In vivo 31P-NMR diffusion spectroscopy of ATP and phosphocreatine in rat skeletal muscle

The aim of this study was to measure the diffusion of ATP and phosphocreatine (PCr) in intact rat skeletal muscle, using P-31-NMR. The acquisition of the diffusion-sensitized spectra was optimized in terms of the signal-to-noise ratio for ATP by using a frequency-selective stimulated echo sequence in combination with adiabatic radio-frequency pulses and surface coil signal excitation and reception. Diffusion restriction was studied by measuring the apparent diffusion coefficients of ATP and PCr as a function of the diffusion time.

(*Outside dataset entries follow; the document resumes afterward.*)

(** * Lennard-Jones baseline and composite export wrapper

    A shallow embedding of the potential-evaluation code of the tutorial
    notebook "Improving the model with a LJ baseline":

    - [LennardJones.__init__] : the species-pair parameter table,
    - [LennardJones.forward]  : the loop over the neighbors list,
    - [ExportWrapper.forward] : the sum of the baseline and of the learned
      model,

    and of the learned model itself, [SOAPModel], with the export wrapper
    and the training cell of the first notebook.

    Python dictionaries are [gmap]s, tensors are lists of scalars, Python
    exceptions are the [Err] results of an error monad, and the learned
    model (a [torch.nn.Module] owned by the wrapper) is a state-passing
    function.  Floating-point arithmetic is an interface, [Arith], which
    keeps the operations on Python floats apart from those on tensors where
    they round differently; its instance [float64] is IEEE binary64 on
    Rocq's primitive floats. *)

From Stdlib Require Import ZArith Bool Floats.
From stdpp Require Import base option list gmap strings.

Local Open Scope Z_scope.

(** ** Python exceptions and the error monad *)

Inductive pykey : Type :=
| IntKey (k : Z)
| StrKey (k : string).

Inductive exn : Type :=
| KeyError (k : pykey)        (* missing dictionary key *)
| IndexError                  (* tensor index out of range *)
| ValueError                  (* math.sqrt of a negative number, no neighbors list *)
| ZeroDivisionError           (* float division by zero *)
| OverflowError               (* float ** int out of range *)
| RuntimeError                (* torch: reshape to an incompatible shape *)
| Raised (name : string).     (* any other exception, by class name *)

Inductive result (A : Type) : Type :=
| Ok (a : A)
| Err (e : exn).
Arguments Ok {A} a.
Arguments Err {A} e.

Orientation effects were eliminated by determining the trace of the diffusion tensor. The data were fitted to a cylindrical restriction model to estimate the unbounded diffusion coefficient and the radial dimensions of the restricting compartment. The unbounded diffusion coefficients of ATP and PCr were similar to 90% of their in vitro values at 37 degrees C, The diameters of the cylindrical restriction compartment were similar to 16 and similar to 22 mu m for ATP and PCr, respectively. The diameters of rat skeletal muscle fibers are known to range from 60 to 80 mu m. The modelling therefore suggests that the in vivo restriction of ATP and PCr diffusion is not imposed by the sarcolemma but by other, intracellular structures with an overall cylindrical orientation.